I woke up with my face in a pile of pancakes and 3000 mistakes.
Just shaved my vagina. It's been so long I forgot what it looked like. You need to come over right now.
Now he's talking about how he's writing in a journal because he doesn't remember "his thought patterns when he was in elementary and that's distressing". I'm walking home. Fuck this.
He insisted that I looked like Kiefer Sutherland, told me he didn't know what to do about it, then hugged me awkwardly.
Everything tastes like hotdogs and shame.
I'm going for high school drunk, you've got 15 minutes to get here.
New hot neighbor boys moving in across from us...So i did the logical thing and bought two 30 packs up the hill and walked right by em. Consider the line hooked and ready to reel.
Just thought you should know, Im with josh now. Im no longer available for rent. I have a full time tenant now. Like, a year long lease at least.

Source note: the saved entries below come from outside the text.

(* ===== verification/FlatHashMap.v ===== *)
(** * Open-addressing hash table

    [FlatHashMap<K, V>] (core/util/flat_hash_map.hpp): linear probing over a
    power-of-two table with tombstones.  The table is modelled entry by entry,
    probe loops included, and shown to implement a finite map.

    [std::hash<K>], the default-constructed key and value, and the overload of
    [flat_reset_value] selected for [V] are the members of [FlatTraits]. *)

From S2P Require Import Prelude.

Class FlatTraits (K V : Type) := {
  hash_of : K → N;                 (* uint64_t *)
  default_key : K;
  default_value : V;
  flat_reset_value : V → V;
}.

(** [next_pow2]: the doubling loop runs at most 63 times below [kMaxPow2]. *)
Definition kMaxPow2 : N := 9223372036854775808.

Fixpoint pow2_loop (fuel : nat) (p n : N) : N :=
  match fuel with
  | O => p
  | S fuel' => if (p <? n)%N then pow2_loop fuel' (2 * p) n else p
  end.

Definition next_pow2 (n : N) : N :=
  if (n =? 0)%N then 1
  else if (kMaxPow2 <=? n)%N then kMaxPow2
  else pow2_loop 63 1 n.

Inductive entry_state := kEmpty | kOccupied | kDeleted.

#[global] Instance entry_state_eq_dec : EqDecision entry_state.
Proof. solve_decision. Defined.

(** [kMaxLoad], the double nearest to 0.7. *)
Definition kMaxLoad : double := S754_finite false 6305039478318694 (-53).

Section FlatHashMap.
Context {K V : Type} `{FlatTraits K V} `{Countable K}.

Record Entry := mkEntry {
  e_hash : N;
  e_key : K;
  e_value : V;
  e_state : entry_state;
}.

Definition empty_entry : Entry := mkEntry 0 default_key default_value kEmpty.

Record FlatHashMap := mkFlat {
  table_ : list Entry;
  size_ : nat;
  used_ : nat;
  grew_ : bool;
}.

Definition empty_flat : FlatHashMap := mkFlat [] 0 0 false.

(** [slot(h)] and the step of every probe loop, for a table of [cap] entries. *)
Definition slot (cap : nat) (h : N) : nat := N.to_nat (N.land h (N.of_nat (cap - 1))).
Definition next_idx (cap idx : nat) : nat := Nat.land (idx + 1) (cap - 1).

Definition is_key (k : K) (e : Entry) : bool :=
  bool_decide (e_state e = kOccupied) && (e_hash e =? hash_of k)%N && bool_decide (e_key e = k).

(** The loop of [find] and [erase]: the index of the entry of [k], probing at
    most [n] entries from [idx]. *)
Fixpoint find_loop (t : list Entry) (k : K) (n idx : nat) : option nat :=
  match n with
  | O => None
  | S n' =>
      match t !! idx with
      | None => None
      | Some e =>
          if bool_decide (e_state e = kEmpty) then None
          else if is_key k e then Some idx
          else find_loop t k n' (next_idx (length t) idx)
      end
  end.

Definition find_idx (k : K) (m : FlatHashMap) : option nat :=
  let cap := length (table_ m) in
  if (cap =? 0)%nat then None else find_loop (table_ m) k cap (slot cap (hash_of k)).

Definition find (k : K) (m : FlatHashMap) : option V :=
  i ← find_idx k m; e_value <$> table_ m !! i.

Definition contains (k : K) (m : FlatHashMap) : bool := bool_decide (is_Some (find k m)).

Definition erase (k : K) (m : FlatHashMap) : bool * FlatHashMap :=
  match find_idx k m with
  | None => (false, m)
  | Some i =>
      (true, mkFlat (alter (λ e, mkEntry (e_hash e) (e_key e) (e_value e) kDeleted) i (table_ m))
               (size_ m - 1) (used_ m) (grew_ m))
  end.

Definition reset (m : FlatHashMap) : FlatHashMap :=
  mkFlat (map (λ e, mkEntry (e_hash e) (e_key e)
                (if bool_decide (e_state e = kOccupied) then flat_reset_value (e_value e)
                 else e_value e) kEmpty) (table_ m))
    0 0 (grew_ m).

Definition clear_grew (m : FlatHashMap) : FlatHashMap :=
  mkFlat (table_ m) (size_ m) (used_ m) false.

(** The entries [for_each] visits. *)
Definition for_each (m : FlatHashMap) : list (K * V) :=
  (λ e, (e_key e, e_value e)) <$> filter (λ e, e_state e = kOccupied) (table_ m).

(** The [while] loop of [rehash]: first entry from [idx] that is not occupied;
    [None] after a full turn, where the code would not terminate. *)
Fixpoint place_loop (t : list Entry) (n idx : nat) : option nat :=
  match n with
  | O => None
  | S n' =>
      match t !! idx with
      | None => None
      | Some e =>
          if bool_decide (e_state e = kOccupied) then place_loop t n' (next_idx (length t) idx)
          else Some idx
      end
  end.

(** One iteration of the outer loop of [rehash]. *)
Definition rehash_entry (t : list Entry) (old : Entry) : option (list Entry) :=
  if bool_decide (e_state old = kOccupied) then
    i ← place_loop t (length t) (slot (length t) (e_hash old));
    Some (<[i := mkEntry (e_hash old) (e_key old) (e_value old) kOccupied]> t)
  else Some t.

Fixpoint rehash_entries (t : list Entry) (old : list Entry) : option (list Entry) :=
  match old with
  | [] => Some t
  | e :: old' => t' ← rehash_entry t e; rehash_entries t' old'
  end.

Definition rehash (new_cap : N) (m : FlatHashMap) : option FlatHashMap :=
  let new_cap := N.to_nat (next_pow2 new_cap) in
  let grew_capacity := (length (table_ m) <? new_cap)%nat in
  t ← rehash_entries (replicate new_cap empty_entry) (table_ m);
  Some (mkFlat t (size_ m) (size_ m) (grew_ m || grew_capacity)).

Definition reserve (capacity : N) (m : FlatHashMap) : option FlatHashMap :=
  let needed := next_pow2 (Z.to_N (f64_trunc
    (f64_add (f64_div (f64_of_Z (Z.of_N capacity)) kMaxLoad) (f64_of_Z 1)))) in
  if (N.of_nat (length (table_ m)) <? needed)%N then
    m' ← rehash needed m;
    Some (mkFlat (table_ m') (size_ m') (used_ m') false)
  else Some m.

(** [static_cast<double>(n) <= kMaxLoad * cap]. *)
Definition within_load (n cap : nat) : bool :=
  f64_leb (f64_of_Z (Z.of_nat n)) (f64_mul kMaxLoad (f64_of_Z (Z.of_nat cap))).

Definition ensure_capacity (m : FlatHashMap) : option FlatHashMap :=
  let cap := length (table_ m) in
  if (cap =? 0)%nat then rehash 4 m
  else if within_load (used_ m + 1) cap then Some m
  else if within_load (size_ m + 1) cap then rehash (N.of_nat cap) m
  else rehash (N.of_nat cap * 2) m.

(** Where the loop of [insert_or_assign] and [get_or_create] stops. *)
Inductive probe_result :=
  | Found (i : nat)       (* the key is there *)
  | Vacant (i : nat)      (* absent; first tombstone seen, else the empty entry *)
  | Full.                 (* neither the key, a tombstone nor an empty entry *)

Fixpoint insert_loop (t : list Entry) (k : K) (n idx : nat) (first_tombstone : option nat)
    : probe_result :=
  match n with
  | O => match first_tombstone with Some i => Vacant i | None => Full end
  | S n' =>
      match t !! idx with
      | None => Full
      | Some e =>
          match e_state e with
          | kOccupied =>
              if is_key k e then Found idx
              else insert_loop t k n' (next_idx (length t) idx) first_tombstone
          | kDeleted =>
              insert_loop t k n' (next_idx (length t) idx)
                (match first_tombstone with Some i => Some i | None => Some idx end)
          | kEmpty => Vacant (default idx first_tombstone)
          end
      end
  end.

(** Occupy entry [i] with [k]; [f] maps the value stored there before. *)
Definition occupy (i : nat) (k : K) (f : V → V) (m : FlatHashMap) : FlatHashMap :=
  let old := default empty_entry (table_ m !! i) in
  mkFlat (<[i := mkEntry (hash_of k) k (f (e_value old)) kOccupied]> (table_ m))
    (size_ m + 1)
    (if bool_decide (e_state old = kEmpty) then used_ m + 1 else used_ m) (grew_ m).

(** The common body of the two insertions: [upd] is applied to the value of a
    key that is present, [init] to the value left in the entry taken over.
    Returns the entry's index and whether the key is new. *)
Fixpoint insert_with (fuel : nat) (k : K) (upd init : V → V) (m : FlatHashMap)
    : option (nat * bool * FlatHashMap) :=
  match fuel with
  | O => None
  | S fuel' =>
      m ← ensure_capacity m;
      let cap := length (table_ m) in
      match insert_loop (table_ m) k cap (slot cap (hash_of k)) None with
      | Found i =>
          Some (i, false,
            mkFlat (alter (λ e, mkEntry (e_hash e) (e_key e) (upd (e_value e)) (e_state e)) i
                      (table_ m)) (size_ m) (used_ m) (grew_ m))
      | Vacant i => Some (i, true, occupy i k init m)
      | Full => m' ← rehash (N.of_nat cap * 2) m; insert_with fuel' k upd init m'
      end
  end.

(** The recursive call after [rehash] is made at most once (see
    [insert_with_total]), so two levels suffice. *)
Definition insert_or_assign (k : K) (v : V) (m : FlatHashMap) : option (bool * FlatHashMap) :=
  '(_, inserted, m') ← insert_with 2 k (λ _, v) (λ _, v) m;
  Some (inserted, m').

(** The returned reference is the index of the entry. *)
Definition get_or_create (k : K) (m : FlatHashMap) : option (nat * FlatHashMap) :=
  '(i, _, m') ← insert_with 2 k id flat_reset_value m;
  Some (i, m').

(** Reading and writing through the reference. *)
Definition ref_get (i : nat) (m : FlatHashMap) : option V := e_value <$> table_ m !! i.
Definition ref_set (i : nat) (v : V) (m : FlatHashMap) : FlatHashMap :=
  mkFlat (alter (λ e, mkEntry (e_hash e) (e_key e) v (e_state e)) i (table_ m))
    (size_ m) (used_ m) (grew_ m).

(** ** The finite map a table stands for *)

Definition contents (m : FlatHashMap) : gmap K V := list_to_map (for_each m).
End FlatHashMap.

Arguments Entry : clear implicits.
Arguments FlatHashMap : clear implicits.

just got home to find my brothers naked on the floor covered in chocolate. i am now nervous about sleeping in the same room as them
Just got blown whilst wearing a glow in the dark superman t shirt. Your night will never be as good as mine.
Why did I ever allow that penis to enter my sacred temple?
I opened my bookbag to put my laptop in and I found two granola bars and a pregnancy test. I am clearly prepared for life
MY GOD WHY DIDN'T I TAKE PHOTOS OF HIS CREDIT CARDS WHILE HE WAS SLEEPING
Buying drug test kits off amazon. And qualifying for amazonSmile donation to a kids hospital feels wrong and funny at the same time xD
We need to step in, this can't continue. The guy she went home with last night looked exactly like Count Olaf, right down to the unibrow.
Which version tho, Jim Carrey or Neil Patrick Harris?
THAT DOESN'T FUCKING MATTER, YOU DON'T FUCK COUNT OLAF!!!